Prospects of using Antagonist Histamine H2-Receptor (Cimetidinum) as Adjuvant for Melanoma Biotherapy Treatment
I.V. Manina, N.M. Peretolchina, N.S. Saprikina, A.M. Kozlov, I.N., Mikhaylova, K.I. Jordanya A.Y. Barishnikov

TL;DR
This study investigates the potential of Cimetidine, an H2 receptor antagonist, as an adjuvant to enhance melanoma vaccine efficacy in mice, showing increased preventive effects and prolonged survival in some cases.
Contribution
It demonstrates that Cimetidine can improve melanoma vaccine outcomes and suggests further research into its use as an adjuvant in melanoma immunotherapy.
Findings
Cimetidine increased preventive effects of melanoma vaccination.
33% of mice showed no tumor growth within 60 days.

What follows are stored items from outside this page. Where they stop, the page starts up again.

Lemma join2 (dir name : string) :
  dir <> EmptyString -> name <> EmptyString ->
  path.Join [dir; name] = path.Clean (dir +:+ String "/" name).
Proof.
  intros Hd Hn. destruct dir as [|c t]; [contradiction|]. destruct name as [|d n]; [contradiction|].
  unfold path.Join. cbn [List.map list_sum String.length Nat.add Nat.eqb fold_right].
  cbn [path.joinBuf String.length Nat.eqb negb orb].
  rewrite append_nil. cbn [String.length Nat.eqb negb orb].
  rewrite append_assoc. reflexivity.
Qed.


Lemma properElem_nonempty (name : string) : properElem name = true -> name <> EmptyString.
Proof. intros H ->. discriminate. Qed.

Lemma string_of_rev_elem (name : string) (R : list ascii) :
  string_of_list_ascii (rev (rev (list_ascii_of_string name) ++ R)%list)
  = string_of_list_ascii (rev R) +:+ name.
Proof.
  rewrite rev_app_distr, rev_involutive, string_of_list_ascii_app,
    string_of_list_ascii_of_string. reflexivity.
Qed.

Lemma clean_out_string (l : list ascii) :
  l <> [] ->
  match l with [] => "." | _ => string_of_list_ascii (rev l) end
  = string_of_list_ascii (rev l).
Proof. destruct l; [contradiction | reflexivity]. Qed.

Lemma rev_elem_nonempty (name : string) (R : list ascii) :
  name <> EmptyString -> (rev (list_ascii_of_string name) ++ R)%list <> [].
Proof.
  destruct name as [|c t]; [contradiction|]. intros _ H.
  cbn [list_ascii_of_string rev] in H.
  destruct (rev (list_ascii_of_string t)); discriminate H.
Qed.

Lemma join_under (dir : string) :
  dir <> EmptyString ->
  exists prefix,
    ((prefix = EmptyString /\ path.Clean dir = ".") \/
     (prefix = "/" /\ path.Clean dir = "/") \/
     prefix = path.Clean dir +:+ "/") /\
    forall name, properElem name = true -> path.Join [dir; name] = prefix +:+ name.
Proof.
  intro Hd. destruct dir as [|c t0]; [contradiction|].
  destruct (path.isSlash c) eqn:Es.
  - (* rooted *)
    destruct (cleanLoop_rooted (String.length (String c t0)) t0 ["/"%char]
                (ex_intro _ [] eq_refl)) as [X HX].
    assert (HC : path.Clean (String c t0) = string_of_list_ascii (rev (X ++ ["/"%char])%list)).
    { unfold path.Clean. rewrite Es, HX. destruct X; reflexivity. }
    exists (match X with [] => "/" | _ => path.Clean (String c t0) +:+ "/" end).
    split.
    { destruct X; [right; left; split; [reflexivity | rewrite HC; reflexivity] | right; right; reflexivity]. }
    intros name Hn.
    rewrite (join2 _ _ Hd (properElem_nonempty _ Hn)).
    rewrite append_cons. unfold path.Clean at 1. rewrite Es.
    destruct (cleanLoop_app true name (String.length (String c (t0 +:+ String "/" name)))
                t0 ["/"%char] 1) as (k & dd' & Hk & ->).
    { cbn [String.length]. rewrite append_length. cbn [String.length]. lia. }
    rewrite (cleanLoop_fuel true _ (String.length (String c t0)) t0 ["/"%char] 1), HX.
    2: { cbn [String.length]. rewrite append_length. lia. }
    2: { cbn [String.length]. lia. }
    rewrite (cleanLoop_elem true name k _ dd' Hn Hk).
    cbn [andb orb negb]. rewrite orb_false_r.
    destruct X as [|x X].
    + cbn [app List.length Nat.eqb negb].
      rewrite clean_out_string by (apply rev_elem_nonempty, properElem_nonempty, Hn).
      rewrite string_of_rev_elem. reflexivity.
    + assert (L : (List.length ((x :: X) ++ ["/"%char])%list =? 1)%nat = false).
      { rewrite length_app. cbn [List.length]. apply Nat.eqb_neq. lia. }
      rewrite L. cbn [negb].
      rewrite clean_out_string by (apply rev_elem_nonempty, properElem_nonempty, Hn).
      rewrite string_of_rev_elem, HC.
      change (rev ("/"%char :: (x :: X) ++ ["/"%char])%list)
        with (rev ((x :: X) ++ ["/"%char]) ++ ["/"%char])%list.
      rewrite string_of_list_ascii_app. reflexivity.
  - (* not rooted *)
    set (R := path.cleanLoop (String.length (String c t0)) false (String c t0) [] 0).
    assert (HC : path.Clean (String c t0)
                 = match R with [] => "." | _ => string_of_list_ascii (rev R) end).
    { unfold path.Clean. rewrite Es. reflexivity. }
    exists (match R with [] => EmptyString | _ => path.Clean (String c t0) +:+ "/" end).
    split.
    { destruct R; [left; split; [reflexivity | exact HC] | right; right; reflexivity]. }
    intros name Hn.
    rewrite (join2 _ _ Hd (properElem_nonempty _ Hn)).
    rewrite append_cons. unfold path.Clean at 1. rewrite Es. rewrite <- append_cons.
    destruct (cleanLoop_app false name (String.length (String c t0 +:+ String "/" name))
                (String c t0) [] 0) as (k & dd' & Hk & ->).
    { rewrite append_length. cbn [String.length]. lia. }
    rewrite (cleanLoop_fuel false _ (String.length (String c t0)) (String c t0) [] 0).
    2: { rewrite append_length. lia. }
    2: { lia. }
    fold R. fold R in HC.
    rewrite (cleanLoop_elem false name k _ dd' Hn Hk).
    cbn [andb orb negb].
    destruct R as [|x R'].
    + cbn [List.length Nat.eqb negb].
      rewrite clean_out_string by (apply rev_elem_nonempty, properElem_nonempty, Hn).
      rewrite string_of_rev_elem. reflexivity.
    + cbn [List.length Nat.eqb negb].
      rewrite clean_out_string by (apply rev_elem_nonempty, properElem_nonempty, Hn).
      rewrite string_of_rev_elem, HC.
      change (rev ("/"%char :: x :: R')%list) with (rev (x :: R') ++ ["/"%char])%list.
      rewrite string_of_list_ascii_app. reflexivity.
Qed.

End Clean.

(** ** Where the generated files land *)

Section FilePair.

Lemma all_app (p : ascii -> bool) (s t : string) :
  GoString.all p (s +:+ t) = GoString.all p s && GoString.all p t.
Proof.
  induction s as [|c s IH]; [reflexivity|].
  rewrite append_cons. cbn [GoString.all]. rewrite IH. apply andb_assoc.
Qed.

Lemma append_cancel_r (s : string) :
  forall a b, a +:+ s = b +:+ s -> a = b.
Proof.
  induction a as [|x a IH]; intros [|y b] H.
  - reflexivity.
  - apply (f_equal String.length) in H. rewrite !append_length in H. simpl in H. lia.
  - apply (f_equal String.length) in H. rewrite !append_length in H. simpl in H. lia.
  - rewrite !append_cons in H. injection H as -> H. f_equal. now apply IH.
Qed.

Lemma squashed_noSlash (x : string) :
  GoString.all squashedByte x = true -> noSlash x = true.
Proof.
  apply all_impl. intros c H.
  destruct (squashedByte_cases c H) as (_ & N & _).
  unfold path.isSlash. destruct (decide (c = "/"%char)); [contradiction | reflexivity].
Qed.

(** a squashed name followed by a suffix of four bytes or more, without a
    slash, is a proper path element *)
Lemma pem_name_proper (x suffix : string) :
  GoString.all squashedByte x = true -> noSlash suffix = true ->
  (4 <= String.length suffix)%nat ->
  properElem (x +:+ suffix) = true.
Proof.
  intros Hx Hs Hl. unfold properElem, noSlash.
  rewrite all_app. fold (noSlash x). fold (noSlash suffix).
  rewrite (squashed_noSlash x Hx), Hs. cbn [andb].
  assert (N : forall s, (String.length s < 4)%nat -> String.eqb (x +:+ suffix) s = false).
  { intros s H. apply String.eqb_neq. intros E.
    apply (f_equal String.length) in E. rewrite append_length in E. lia. }
  rewrite !N by (simpl; lia). reflexivity.
Qed.

Lemma pem_names_proper (cn : string) :
  properElem (cmd.squash cn +:+ ".pem") = true /\
  properElem (cmd.squash cn +:+ "-key.pem") = true.
Proof.
  split; apply pem_name_proper; try apply squash_squashed; try reflexivity; simpl; lia.
Qed.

Cimetidine monotherapy tended to increase lifespan and reduce metastasis.
Abstract
Improvement of anti-tumor biotherapy effectiveness by modification of immune response with histamine H2 receptor Cimetidinum (CM) was studied using the experimental murine model of B16 F10 melanoma in vivo. It is shown that skin melanoma biotherapy by antitumor whole-cell GM-CSF-producing vaccine with the addition of CM (in dose of 25 mg/kg, daily for 5 days) increases preventive effects of vaccination. 33 % of mice did not have tumor growth within 60 days of observation. Average life span of animals exceeded those of the control group up to 68 %. Using CM-combined bio-chemotherapy doesn't improve therapeutic effect, however in the case of a monotherapeutic approach tendency for increased average life-time and decreased metastatic processes in mice with the developed tumors was noticed. Aquired data provides expediency to study the further application of CM as adjuvant for skin melanoma…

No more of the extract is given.